**Task directions**
All lines from the one including "Lemma char_ok_cons c" to the bottom of the entries below should be repeated exactly, both ends kept.

++++ Records supplied ++++

(** [StockBalance.objects.get(product=product)]: the row and its key. *)
Definition StockBalance_get (db : DB) (product : nat)
  : GetResult (nat * StockBalance) :=
  get_one (map_to_list (filter (fun kv => sb_product (snd kv) = product) (stocks db))).

(** [PreOrder.objects.get(pk=pk, user=user)]: [None] is [DoesNotExist]. *)
Definition PreOrder_get (db : DB) (pk user : nat) : option PreOrder :=
  match preorders db !! pk with
  | Some o => if decide (po_user o = user) then Some o else None
  | None => None
  end.

(** The key the database gives the next inserted row: one that is not in
    use, here the successor of the largest one. *)
Definition next_pk {A : Type} (table : gmap nat A) : nat :=
  S (max_list (List.map fst (map_to_list table))).

(** [PreOrder.objects.create(...)]. *)
Definition PreOrder_create (db : DB) (o : PreOrder) : nat * DB :=
  let pk := next_pk (preorders db) in
  (pk, set_preorders db (<[pk := o]> (preorders db))).

(** [preorder.save()] and [stock.save()] on a row loaded under key [pk]. *)
Definition PreOrder_save (db : DB) (pk : nat) (o : PreOrder) : DB :=
  set_preorders db (<[pk := o]> (preorders db)).
Definition StockBalance_save (db : DB) (pk : nat) (s : StockBalance) : DB :=
  set_stocks db (<[pk := s]> (stocks db)).

(** *** Requests and responses *)

(** [request.user]. *)
Inductive RequestUser :=
| AnonymousUser
| Authenticated (uid : nat).

(** The body of a create request, as the view reads it:
    [request.data.get("product_name", "")], [request.data.get("slot", "")]
    and [request.data.get("delivery_address", "")] are strings (absent
    fields are empty); [req_quantity] is the value of
    [int(request.data.get("quantity", 0))], with [None] when [int] raises
    [ValueError] or [TypeError]. *)
Record PlaceRequest := mk_request {
  req_product_name : string;
  req_quantity : option Z;
  req_slot : string;
  req_delivery_address : string
}.
Lemma chars_app l k : starts_char k → chars (l ++ k) = chars l ++ chars k.
Proof.
  intros Hk. induction l as [|a l IH]; [done|].
  rewrite <-app_comm_cons, !chars_cons, IH. destruct (decide (l = [])) as [->|Hl].
  - simpl. destruct (decide (k = [])) as [->|Hne]; [done|].
    destruct (chars_head k Hne) as (c & cs & -> & Hc & _). by rewrite Hc, Hk.
  - destruct (chars_head l Hl) as (c & cs & -> & _). cbn [app]. by destruct (head_cont c).
Qed.

Lemma chars_length l : (length (chars l) <= length l)%nat.
Proof.
  pose proof (chars_nonempty l) as Hne. rewrite <-(chars_concat l) at 2.
  induction Hne as [|c cs Hc _ IH]; simpl; [lia|]. rewrite length_app.
  destruct c; [done|]. simpl. lia.
Qed.

(** Well-formed characters are never merged or cut by [chars]. *)
Lemma char_ok_cons c : char_ok c = true → ∃ a r, c = a :: r ∧ is_cont a = false ∧
  Forall (λ b, is_cont b = true) r.
Proof.
  intros H. assert (∀ a, (a < 0x80 ∨ 0xBF < a) → is_cont a = false) as Hlead.
  { intros a Ha. unfold is_cont. apply andb_false_iff. rewrite !N.leb_gt. lia. }
  destruct c as [|a [|b [|b' [|b'' [|]]]]]; cbn [char_ok] in H; try done;
    bool_prop;
    repeat match goal with
    | H : (_ <=? _) = true |- _ => apply N.leb_le in H
    | H : (_ <? _) = true |- _ => apply N.ltb_lt in H
    end;
    exists a; eexists; (split; [done|]); (split; [apply Hlead; lia|]); repeat constructor; done.
Qed.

++++

**Answer box**
Lemma char_ok_cons c : char_ok c = true → ∃ a r, c = a :: r ∧ is_cont a = false ∧
  Forall (λ b, is_cont b = true) r.
Proof.
  intros H. assert (∀ a, (a < 0x80 ∨ 0xBF < a) → is_cont a = false) as Hlead.
  { intros a Ha. unfold is_cont. apply andb_false_iff. rewrite !N.leb_gt. lia. }
  destruct c as [|a [|b [|b' [|b'' [|]]]]]; cbn [char_ok] in H; try done;
    bool_prop;
    repeat match goal with
    | H : (_ <=? _) = true |- _ => apply N.leb_le in H
    | H : (_ <? _) = true |- _ => apply N.ltb_lt in H
    end;
    exists a; eexists; (split; [done|]); (split; [apply Hlead; lia|]); repeat constructor; done.
Qed.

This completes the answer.